• _RECORDS PROVIDED_

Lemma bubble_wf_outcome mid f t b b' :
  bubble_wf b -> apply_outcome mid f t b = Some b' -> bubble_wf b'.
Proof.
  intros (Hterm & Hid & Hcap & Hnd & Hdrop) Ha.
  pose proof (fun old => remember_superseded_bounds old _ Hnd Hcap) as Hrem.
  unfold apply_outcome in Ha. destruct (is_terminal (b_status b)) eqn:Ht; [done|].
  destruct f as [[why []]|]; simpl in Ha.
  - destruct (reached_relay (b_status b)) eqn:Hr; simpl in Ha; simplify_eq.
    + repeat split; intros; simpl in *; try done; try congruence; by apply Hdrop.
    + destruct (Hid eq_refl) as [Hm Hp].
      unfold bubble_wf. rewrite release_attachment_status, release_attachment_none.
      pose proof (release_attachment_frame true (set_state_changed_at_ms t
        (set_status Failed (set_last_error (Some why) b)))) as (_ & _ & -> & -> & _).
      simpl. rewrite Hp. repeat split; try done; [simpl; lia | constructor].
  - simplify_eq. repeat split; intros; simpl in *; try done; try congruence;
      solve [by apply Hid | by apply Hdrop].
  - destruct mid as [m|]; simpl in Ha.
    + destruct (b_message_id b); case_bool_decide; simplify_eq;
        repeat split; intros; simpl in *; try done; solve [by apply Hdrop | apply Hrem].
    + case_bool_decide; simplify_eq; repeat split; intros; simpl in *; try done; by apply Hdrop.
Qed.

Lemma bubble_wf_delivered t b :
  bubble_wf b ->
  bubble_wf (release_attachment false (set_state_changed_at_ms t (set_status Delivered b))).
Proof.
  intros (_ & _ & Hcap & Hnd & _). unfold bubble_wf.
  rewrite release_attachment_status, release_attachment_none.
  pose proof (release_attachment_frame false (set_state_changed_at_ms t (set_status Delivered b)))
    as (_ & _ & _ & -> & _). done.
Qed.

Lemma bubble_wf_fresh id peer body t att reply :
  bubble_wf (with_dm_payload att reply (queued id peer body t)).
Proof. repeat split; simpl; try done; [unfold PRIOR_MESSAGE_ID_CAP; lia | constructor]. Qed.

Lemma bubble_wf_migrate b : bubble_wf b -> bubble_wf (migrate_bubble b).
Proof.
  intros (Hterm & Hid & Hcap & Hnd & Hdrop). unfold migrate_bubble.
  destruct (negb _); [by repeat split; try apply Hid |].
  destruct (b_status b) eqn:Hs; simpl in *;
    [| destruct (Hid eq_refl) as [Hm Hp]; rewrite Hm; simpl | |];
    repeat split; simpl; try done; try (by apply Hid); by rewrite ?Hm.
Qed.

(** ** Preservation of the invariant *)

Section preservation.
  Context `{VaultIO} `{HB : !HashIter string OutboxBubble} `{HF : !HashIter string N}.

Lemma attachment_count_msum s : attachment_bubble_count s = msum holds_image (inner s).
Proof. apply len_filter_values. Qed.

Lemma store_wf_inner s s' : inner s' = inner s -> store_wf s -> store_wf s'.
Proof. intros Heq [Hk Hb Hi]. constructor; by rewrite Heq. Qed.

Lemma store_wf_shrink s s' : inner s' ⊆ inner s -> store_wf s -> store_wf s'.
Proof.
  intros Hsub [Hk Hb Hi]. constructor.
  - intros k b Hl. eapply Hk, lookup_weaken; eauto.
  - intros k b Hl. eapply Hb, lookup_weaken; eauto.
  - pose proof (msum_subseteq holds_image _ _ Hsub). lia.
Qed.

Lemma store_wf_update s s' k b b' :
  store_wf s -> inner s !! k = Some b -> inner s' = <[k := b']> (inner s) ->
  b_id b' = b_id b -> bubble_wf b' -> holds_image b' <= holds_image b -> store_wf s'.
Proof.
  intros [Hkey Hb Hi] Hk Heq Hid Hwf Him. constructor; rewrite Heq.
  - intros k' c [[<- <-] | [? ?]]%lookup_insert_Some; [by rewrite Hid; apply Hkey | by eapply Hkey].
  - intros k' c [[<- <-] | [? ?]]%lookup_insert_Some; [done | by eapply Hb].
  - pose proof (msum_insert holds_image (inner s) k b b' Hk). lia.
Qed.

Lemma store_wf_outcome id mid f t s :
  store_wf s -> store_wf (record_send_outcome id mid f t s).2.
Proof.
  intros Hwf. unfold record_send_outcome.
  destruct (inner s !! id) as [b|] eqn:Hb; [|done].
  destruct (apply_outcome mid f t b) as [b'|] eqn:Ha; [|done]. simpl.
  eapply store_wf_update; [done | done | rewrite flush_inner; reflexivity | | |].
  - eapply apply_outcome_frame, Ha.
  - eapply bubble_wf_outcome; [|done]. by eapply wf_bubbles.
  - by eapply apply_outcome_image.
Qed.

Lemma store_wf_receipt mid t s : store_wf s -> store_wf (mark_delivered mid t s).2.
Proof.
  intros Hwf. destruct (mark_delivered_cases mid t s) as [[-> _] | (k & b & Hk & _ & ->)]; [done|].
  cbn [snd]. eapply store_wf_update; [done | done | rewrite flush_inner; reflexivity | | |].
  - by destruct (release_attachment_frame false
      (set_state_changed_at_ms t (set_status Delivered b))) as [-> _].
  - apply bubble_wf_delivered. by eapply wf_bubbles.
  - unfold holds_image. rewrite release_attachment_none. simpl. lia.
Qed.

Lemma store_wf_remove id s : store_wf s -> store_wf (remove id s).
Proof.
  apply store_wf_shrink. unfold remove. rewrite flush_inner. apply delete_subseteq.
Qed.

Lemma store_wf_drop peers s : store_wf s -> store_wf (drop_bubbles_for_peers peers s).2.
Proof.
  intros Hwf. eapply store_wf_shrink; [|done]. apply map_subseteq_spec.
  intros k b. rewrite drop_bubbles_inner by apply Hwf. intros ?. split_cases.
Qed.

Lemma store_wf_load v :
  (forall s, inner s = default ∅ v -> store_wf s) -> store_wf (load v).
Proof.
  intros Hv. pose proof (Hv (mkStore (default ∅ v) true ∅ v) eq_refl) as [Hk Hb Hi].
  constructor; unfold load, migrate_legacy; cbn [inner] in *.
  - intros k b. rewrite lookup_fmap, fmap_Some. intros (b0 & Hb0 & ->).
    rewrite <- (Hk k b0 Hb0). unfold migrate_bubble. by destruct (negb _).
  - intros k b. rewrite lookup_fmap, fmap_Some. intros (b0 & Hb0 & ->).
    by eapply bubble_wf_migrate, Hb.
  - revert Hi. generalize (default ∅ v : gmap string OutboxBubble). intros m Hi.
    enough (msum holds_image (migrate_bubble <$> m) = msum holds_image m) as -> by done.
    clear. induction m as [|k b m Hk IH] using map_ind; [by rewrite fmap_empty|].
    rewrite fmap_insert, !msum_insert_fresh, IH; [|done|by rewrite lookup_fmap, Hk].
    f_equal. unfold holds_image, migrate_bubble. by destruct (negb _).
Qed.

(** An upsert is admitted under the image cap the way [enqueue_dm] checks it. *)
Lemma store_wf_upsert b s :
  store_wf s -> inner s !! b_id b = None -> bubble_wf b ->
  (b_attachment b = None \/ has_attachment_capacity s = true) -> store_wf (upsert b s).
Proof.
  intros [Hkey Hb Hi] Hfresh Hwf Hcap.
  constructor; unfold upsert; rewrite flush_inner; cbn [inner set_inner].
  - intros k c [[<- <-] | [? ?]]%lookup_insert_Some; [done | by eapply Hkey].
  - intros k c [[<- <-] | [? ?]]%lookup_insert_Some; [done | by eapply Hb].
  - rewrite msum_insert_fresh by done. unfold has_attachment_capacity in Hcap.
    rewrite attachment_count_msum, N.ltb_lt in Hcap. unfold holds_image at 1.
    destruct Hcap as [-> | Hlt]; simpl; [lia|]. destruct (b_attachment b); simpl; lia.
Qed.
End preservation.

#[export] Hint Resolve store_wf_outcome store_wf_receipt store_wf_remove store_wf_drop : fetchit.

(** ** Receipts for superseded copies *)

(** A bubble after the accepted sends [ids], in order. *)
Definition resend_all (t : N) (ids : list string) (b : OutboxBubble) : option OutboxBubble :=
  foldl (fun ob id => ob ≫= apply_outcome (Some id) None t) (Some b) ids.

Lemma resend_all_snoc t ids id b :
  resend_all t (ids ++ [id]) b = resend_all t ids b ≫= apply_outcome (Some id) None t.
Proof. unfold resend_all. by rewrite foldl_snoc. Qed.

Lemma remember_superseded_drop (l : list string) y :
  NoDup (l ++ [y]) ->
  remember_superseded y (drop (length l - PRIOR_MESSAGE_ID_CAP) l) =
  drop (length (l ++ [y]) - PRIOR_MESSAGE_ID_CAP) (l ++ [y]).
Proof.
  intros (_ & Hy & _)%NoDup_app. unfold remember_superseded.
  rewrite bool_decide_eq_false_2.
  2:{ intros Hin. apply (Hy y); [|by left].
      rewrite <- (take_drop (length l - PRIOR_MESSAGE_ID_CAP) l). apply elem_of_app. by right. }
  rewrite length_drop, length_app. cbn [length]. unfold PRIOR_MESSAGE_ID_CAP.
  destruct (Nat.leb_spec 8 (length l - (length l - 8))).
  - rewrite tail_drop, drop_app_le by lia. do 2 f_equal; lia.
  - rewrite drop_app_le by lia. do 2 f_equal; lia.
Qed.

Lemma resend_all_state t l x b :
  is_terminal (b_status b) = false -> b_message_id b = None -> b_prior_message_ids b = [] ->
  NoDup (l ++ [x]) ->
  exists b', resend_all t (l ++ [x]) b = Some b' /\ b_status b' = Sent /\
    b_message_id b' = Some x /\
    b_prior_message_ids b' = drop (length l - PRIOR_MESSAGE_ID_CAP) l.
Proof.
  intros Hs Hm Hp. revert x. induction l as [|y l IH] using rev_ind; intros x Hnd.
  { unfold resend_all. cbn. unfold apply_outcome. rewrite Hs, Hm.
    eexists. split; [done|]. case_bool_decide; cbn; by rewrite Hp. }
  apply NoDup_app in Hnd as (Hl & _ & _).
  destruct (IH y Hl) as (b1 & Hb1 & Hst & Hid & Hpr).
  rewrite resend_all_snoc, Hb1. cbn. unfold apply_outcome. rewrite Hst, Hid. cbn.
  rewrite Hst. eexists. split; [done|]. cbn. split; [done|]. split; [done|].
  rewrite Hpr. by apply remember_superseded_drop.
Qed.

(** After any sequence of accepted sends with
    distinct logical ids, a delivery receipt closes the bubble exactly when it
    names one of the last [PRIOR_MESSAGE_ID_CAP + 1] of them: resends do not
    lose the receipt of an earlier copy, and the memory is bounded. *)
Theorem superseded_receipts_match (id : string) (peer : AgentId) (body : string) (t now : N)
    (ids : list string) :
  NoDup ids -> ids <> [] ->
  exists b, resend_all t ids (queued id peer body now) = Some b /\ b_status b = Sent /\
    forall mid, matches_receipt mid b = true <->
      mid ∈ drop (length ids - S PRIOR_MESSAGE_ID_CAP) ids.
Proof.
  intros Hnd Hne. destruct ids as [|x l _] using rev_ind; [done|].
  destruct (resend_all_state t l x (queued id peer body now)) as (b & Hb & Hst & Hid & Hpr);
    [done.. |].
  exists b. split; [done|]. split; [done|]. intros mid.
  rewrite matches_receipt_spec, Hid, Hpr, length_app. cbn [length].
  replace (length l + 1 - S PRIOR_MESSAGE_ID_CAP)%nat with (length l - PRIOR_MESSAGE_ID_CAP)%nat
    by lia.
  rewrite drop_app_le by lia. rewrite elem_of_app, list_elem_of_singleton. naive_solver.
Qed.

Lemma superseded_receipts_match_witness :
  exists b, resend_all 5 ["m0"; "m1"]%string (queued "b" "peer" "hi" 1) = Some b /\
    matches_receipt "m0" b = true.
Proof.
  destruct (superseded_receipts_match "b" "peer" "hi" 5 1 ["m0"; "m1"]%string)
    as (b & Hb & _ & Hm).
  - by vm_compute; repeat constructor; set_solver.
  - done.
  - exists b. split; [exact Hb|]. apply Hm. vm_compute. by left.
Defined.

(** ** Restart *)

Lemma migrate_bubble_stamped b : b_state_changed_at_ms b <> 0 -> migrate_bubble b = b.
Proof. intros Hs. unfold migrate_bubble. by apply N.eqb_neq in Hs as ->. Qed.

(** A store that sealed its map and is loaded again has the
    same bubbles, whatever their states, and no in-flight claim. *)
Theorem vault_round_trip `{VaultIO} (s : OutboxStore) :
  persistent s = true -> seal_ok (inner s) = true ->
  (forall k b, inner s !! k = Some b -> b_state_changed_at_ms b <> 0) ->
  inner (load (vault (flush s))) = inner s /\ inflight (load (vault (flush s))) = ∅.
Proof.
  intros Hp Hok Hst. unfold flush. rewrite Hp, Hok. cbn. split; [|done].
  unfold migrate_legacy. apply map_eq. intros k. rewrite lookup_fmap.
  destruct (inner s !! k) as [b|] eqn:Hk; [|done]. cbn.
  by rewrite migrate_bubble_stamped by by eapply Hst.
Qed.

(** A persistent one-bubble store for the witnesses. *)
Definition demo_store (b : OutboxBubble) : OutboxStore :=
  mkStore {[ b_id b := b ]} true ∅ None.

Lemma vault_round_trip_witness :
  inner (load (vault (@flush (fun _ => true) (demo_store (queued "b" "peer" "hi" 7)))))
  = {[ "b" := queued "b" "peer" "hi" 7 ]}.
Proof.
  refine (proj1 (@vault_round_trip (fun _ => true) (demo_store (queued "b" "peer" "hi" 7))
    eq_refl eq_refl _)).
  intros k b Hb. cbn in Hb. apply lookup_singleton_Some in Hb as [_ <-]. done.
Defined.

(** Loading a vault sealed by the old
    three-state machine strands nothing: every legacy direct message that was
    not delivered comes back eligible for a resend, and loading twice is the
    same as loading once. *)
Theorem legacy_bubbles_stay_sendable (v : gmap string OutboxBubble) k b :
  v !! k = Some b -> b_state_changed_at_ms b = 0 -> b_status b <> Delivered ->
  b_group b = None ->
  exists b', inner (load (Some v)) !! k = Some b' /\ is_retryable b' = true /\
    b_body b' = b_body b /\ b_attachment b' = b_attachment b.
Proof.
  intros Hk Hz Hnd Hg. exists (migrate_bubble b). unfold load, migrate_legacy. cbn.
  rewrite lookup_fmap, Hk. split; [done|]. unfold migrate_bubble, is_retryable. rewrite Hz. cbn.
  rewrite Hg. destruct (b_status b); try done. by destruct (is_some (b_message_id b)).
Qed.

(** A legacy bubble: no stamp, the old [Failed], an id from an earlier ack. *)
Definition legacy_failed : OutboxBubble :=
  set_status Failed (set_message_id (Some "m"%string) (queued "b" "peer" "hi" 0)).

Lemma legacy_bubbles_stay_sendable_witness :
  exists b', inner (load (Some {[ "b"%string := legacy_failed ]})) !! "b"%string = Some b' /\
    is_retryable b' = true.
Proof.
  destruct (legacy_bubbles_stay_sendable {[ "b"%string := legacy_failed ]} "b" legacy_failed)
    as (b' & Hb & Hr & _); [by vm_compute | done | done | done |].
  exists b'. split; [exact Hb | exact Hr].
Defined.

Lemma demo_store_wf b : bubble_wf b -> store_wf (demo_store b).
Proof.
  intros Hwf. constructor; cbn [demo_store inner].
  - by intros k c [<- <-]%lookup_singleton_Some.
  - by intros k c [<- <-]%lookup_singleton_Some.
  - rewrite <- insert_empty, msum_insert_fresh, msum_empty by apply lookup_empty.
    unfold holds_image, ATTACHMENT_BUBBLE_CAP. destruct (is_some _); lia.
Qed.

• _THE TASK_
Of all the entries above, output exactly the lines between the one holding "pose proof (release_attachment_frame false" and the one holding "Proof. apply len_filter_values. Qed.", inclusive.

• _EXERCISE RESPONSE_
  pose proof (release_attachment_frame false (set_state_changed_at_ms t (set_status Delivered b)))
    as (_ & _ & _ & -> & _). done.
Qed.

Lemma bubble_wf_fresh id peer body t att reply :
  bubble_wf (with_dm_payload att reply (queued id peer body t)).
Proof. repeat split; simpl; try done; [unfold PRIOR_MESSAGE_ID_CAP; lia | constructor]. Qed.

Lemma bubble_wf_migrate b : bubble_wf b -> bubble_wf (migrate_bubble b).
Proof.
  intros (Hterm & Hid & Hcap & Hnd & Hdrop). unfold migrate_bubble.
  destruct (negb _); [by repeat split; try apply Hid |].
  destruct (b_status b) eqn:Hs; simpl in *;
    [| destruct (Hid eq_refl) as [Hm Hp]; rewrite Hm; simpl | |];
    repeat split; simpl; try done; try (by apply Hid); by rewrite ?Hm.
Qed.

(** ** Preservation of the invariant *)

Section preservation.
  Context `{VaultIO} `{HB : !HashIter string OutboxBubble} `{HF : !HashIter string N}.

Lemma attachment_count_msum s : attachment_bubble_count s = msum holds_image (inner s).
Proof. apply len_filter_values. Qed.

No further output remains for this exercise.